Figure 5.

Examples of the selected exRNA biomarkers for liver cancer detection. (A) RBP binding profile, RNA secondary structure and reads distribution of exoRNA-seq and cfRNA-seq for SNORD3B-1. (B) The genomic locus of circ-0073052 in POLK gene. The supported unique reads are presented. The expression of circ-0073052 was validated by RT-qPCR followed by sanger sequencing. Arrows represent divergent primers binding to the genome region of circ-0073052. Reads distributions of POLK and circ-0073052 for exoRNA-seq and cfRNA-seq show the differential expression pattern (in the gray box) of circ-0073052 instead of POLK. (C) Enrichment of RNA secondary structure in up-regulated mRNAs, lncRNAs, snoRNAs, and other ncRNAs.
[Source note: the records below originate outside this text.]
Lemma for_attempts_effect (attempts : list nat) (query search_type cache_key : str)
    (providers : list str) (last_error : option exn) (w : World) :
  loop_effect query search_type cache_key w
    (for_attempts E attempts query search_type cache_key providers last_error w).1
    (for_attempts E attempts query search_type cache_key providers last_error w).2.
Proof.
  revert last_error w. induction attempts as [|attempt rest IH]; intros last_error w.
  - simpl. unfold ret. simpl. split; [apply quiet_refl|done].
  - simpl. unfold bind at 1 2.
    pose proof (for_providers_effect attempt query search_type cache_key providers
                  last_error w) as [Hq Hf].
    destruct (for_providers E attempt query search_type cache_key providers
                last_error w) as [[e|res] w1]; simpl in Hq, Hf.
    + eapply loop_effect_after; [by split|apply IH].
    + unfold ret. simpl. by split.
Qed.

Lemma cache_lookup_steady (cache_key query : str) (w : World) :
  steady w (cache_lookup E cache_key query w).2.
Proof.
  unfold cache_lookup, bind, emit, get_self, _is_cache_valid, bind, time_time, ret.
  simpl. destruct (dict_get cache_key (cache (self w))) as [cached|]; simpl;
    (split; [done|]); repeat split; simpl; try done; try lia;
    by apply filter_sleep_snoc.
Qed.

(** A cache lookup answers with an entry only if the cache holds it under
    the key and it is still valid. *)
Lemma cache_lookup_hit (cache_key query : str) (w : World) (cached : CacheEntry) :
  (cache_lookup E cache_key query w).1 = Some cached →
  dict_get cache_key (cache (self w)) = Some cached.
Proof.
  unfold cache_lookup, bind, emit, get_self, _is_cache_valid, bind, time_time, ret.
  simpl. destruct (dict_get cache_key (cache (self w))) as [c|]; simpl; [|done].
  destruct (Qlt_bool _ _); [|done]. by intros [= ->].
Qed.

Lemma healthy_fallbacks_steady (ps : list str) (w : World) :
  steady w (healthy_fallbacks E ps w).2.
Proof.
  revert w. induction ps as [|p ps IH]; intros w; simpl.
  - apply steady_refl.
  - unfold bind at 1.
    pose proof (is_provider_healthy_steady p w) as H1.
    destruct (_is_provider_healthy E p w) as [ok w1]. simpl in H1.
    unfold bind. pose proof (IH w1) as H2.
    destruct (healthy_fallbacks E ps w1) as [rest w2]. simpl in *.
    by eapply steady_trans.
Qed.

Lemma get_provider_order_steady (w : World) :
  steady w (_get_provider_order E w).2.
Proof.
  unfold _get_provider_order, bind.
  pose proof (healthy_fallbacks_steady fallback w) as H.
  by destruct (healthy_fallbacks E fallback w) as [rest w1].
Qed.

(** The whole of a search: it is quiet, and the cache is as it was unless
    the result is fresh, in which case the cache holds that result. *)
Lemma search_effect (query search_type : str) (provider : option str) (w : World) :
  let q := _sanitize_query query in
  let key := _get_cache_key E q search_type in
  let r := search E query search_type provider w in
  quiet w r.2 ∧
  if is_fresh r.1 then
    ∃ results p now,
      r.1 = Found results p false q ∧ results ≠ [] ∧
      cache (self r.2) = stored key results p search_type now (cache (self w))
  else cache (self r.2) = cache (self w).
Proof.
  intros q key r. subst r.
  destruct (search E query search_type provider w) as [res w'] eqn:Hrun.
  simpl. revert Hrun. unfold search. fold q.
  destruct (str_falsy q).
  { unfold ret. intros [= <- <-]. simpl. split; [apply quiet_refl|done]. }
  fold key. unfold bind at 1.
  pose proof (cache_lookup_steady key q w) as [Hc0 Hq0].
  destruct (cache_lookup E key q w) as [[cached|] w1]; simpl in Hc0, Hq0.
  { unfold ret. intros [= <- <-]. simpl. by split. }
  unfold bind at 1.
  assert (∃ providers w2,
            match provider with
            | Some p => if str_falsy p then _get_provider_order E else ret [p]
            | None => _get_provider_order E
            end w1 = (providers, w2) ∧ steady w1 w2) as (providers & w2 & -> & Hc2 & Hq2).
  { pose proof (get_provider_order_steady w1) as Hs.
    destruct (_get_provider_order E w1) as [ps w2] eqn:Hord.
    destruct provider as [p|]; [destruct (str_falsy p)|];
      eauto using steady_refl. }
  unfold bind at 1.
  pose proof (for_attempts_effect (seq 0 3) q search_type key providers None w2)
    as [Hq3 Hf].
  destruct (for_attempts E (seq 0 3) q search_type key providers None w2)
    as [[e|r] w3]; simpl in Hq3, Hf; unfold ret; intros [= <- <-]; simpl.
  - split; [|congruence].
    eapply quiet_trans; [exact Hq0|]. by eapply quiet_trans.
  - destruct Hf as (results & p & now & -> & Hne & Hstored). simpl.
    split; [eapply quiet_trans; [exact Hq0|]; by eapply quiet_trans|].
    exists results, p, now. split; [done|]. split; [done|]. congruence.
Qed.

(** X12. A search changes the cache only when it returns a fresh result:
    after a rejected query, a cached answer or an exhausted search the
    cache is exactly as it was. *)
Theorem search_keeps_cache_unless_fresh (query search_type : str)
    (provider : option str) (w : World) :
  is_fresh (search E query search_type provider w).1 = false →
  cache (self (search E query search_type provider w).2) = cache (self w).
Proof.
  intros Hfresh.
  pose proof (search_effect query search_type provider w) as [_ H].
  simpl in H. by rewrite Hfresh in H.
Qed.

(** X13. A search never sleeps: whatever the query, the providers and the
    environment, no sleep is added to the trace.  The backoff between
    attempts never takes place. *)
Theorem search_never_sleeps (query search_type : str) (provider : option str)
    (w : World) :
  filter is_sleep (trace (search E query search_type provider w).2)
  = filter is_sleep (trace w).
Proof.
  by pose proof (search_effect query search_type provider w) as [(_ & H & _) _].
Qed.

(** X14. A search never lowers the error count of any provider: nothing
    in the engine clears or decreases it, not even a success. *)
Theorem search_never_lowers_error_counts (query search_type : str)
    (provider : option str) (w : World) (p : str) :
  error_count (self w) p
  ≤ error_count (self (search E query search_type provider w).2) p.
Proof.
  pose proof (search_effect query search_type provider w) as [(H & _) _].
  apply H.
Qed.

End SearchEffects.

(** ** The orchestrator and the cache *)

Section SearchCache.
Variable E : Env.

Lemma dict_get_set (k : str) (v : CacheEntry) (d : list (str * CacheEntry)) :
  dict_get k (dict_set k v d) = Some v.
Proof.
  induction d as [|[k' v'] d IH]; simpl.
  - by rewrite decide_True.
  - destruct (decide (k = k')) as [->|Hne]; simpl.
    + by rewrite decide_True.
    + by rewrite decide_False.
Qed.

Lemma dict_set_length (k : str) (v : CacheEntry) (d : list (str * CacheEntry)) :
  length (dict_set k v d) ≤ S (length d).
Proof.
  induction d as [|[k' v'] d IH]; simpl; [lia|].
  destruct (decide (k = k')); simpl; lia.
Qed.

Lemma dict_set_keys_in (k x : str) (v : CacheEntry) (d : list (str * CacheEntry)) :
  x ∈ (dict_set k v d).*1 → x = k ∨ x ∈ d.*1.
Proof.
  induction d as [|[k' v'] d IH]; simpl.
  - intros Hx. apply elem_of_cons in Hx as [->|Hx]; [by left|by right].
  - destruct (decide (k = k')) as [->|Hne]; simpl; intros Hx;
      apply elem_of_cons in Hx as [->|Hx].
    + by left.
    + right. apply elem_of_cons. by right.
    + right. apply elem_of_cons. by left.
    + destruct (IH Hx) as [->|Hd]; [by left|].
      right. apply elem_of_cons. by right.
Qed.

Lemma dict_set_keys (k : str) (v : CacheEntry) (d : list (str * CacheEntry)) :
  NoDup d.*1 → NoDup (dict_set k v d).*1.
Proof.
  induction d as [|[k' v'] d IH]; simpl; intros Hnd.
  - apply NoDup_singleton.
  - apply NoDup_cons in Hnd as [Hk' Hnd].
    destruct (decide (k = k')) as [->|Hne]; simpl; apply NoDup_cons.
    + done.
    + split; [|by apply IH]. intros Hin.
      apply dict_set_keys_in in Hin as [->|Hin]; done.
Qed.

Lemma evict_cache_bounded (c : list (str * CacheEntry)) :
  NoDup c.*1 →
  NoDup (_evict_cache c).*1 ∧ length (_evict_cache c) ≤ max_cache_size.
Proof.
  intros Hnd. destruct (decide (max_cache_size < length c)) as [Hover|Hunder].
  - rewrite evict_cache_over by done. split.
    + rewrite fmap_take. eapply sublist_NoDup; [|apply sublist_take].
      by rewrite (sorted_desc_perm stamp c).
    + rewrite length_take. lia.
  - rewrite evict_cache_under by lia. split; [done|lia].
Qed.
Comparison of icSHAPE reactivities (left box-plot) and gini indexes (right box-plot) between up-regulated RNAs identified by exoRNA-seq and shuffled background RNAs. Higher icSHAPE reactivity represents more unpaired bases in a RNA. Higher gini index represents that RNA is more structured. ***: P-value < 0.001, **: P-value < 0.01, *: P-value < 0.05, Wilcoxon rank sum test. (D) Characterizations of exosomes purified from plasma mixtures. The curve indicates the diameter distribution of exosomes by Nanosight. The transmission electron micrograph shows the external morphology of exosomes. (E) Relative expression levels measured by RT-qPCR of the 5 selected long exRNAs in exosome and supernatant isolated from the same samples. No significant difference between exosome and supernatant (Wilcoxon rank sum test).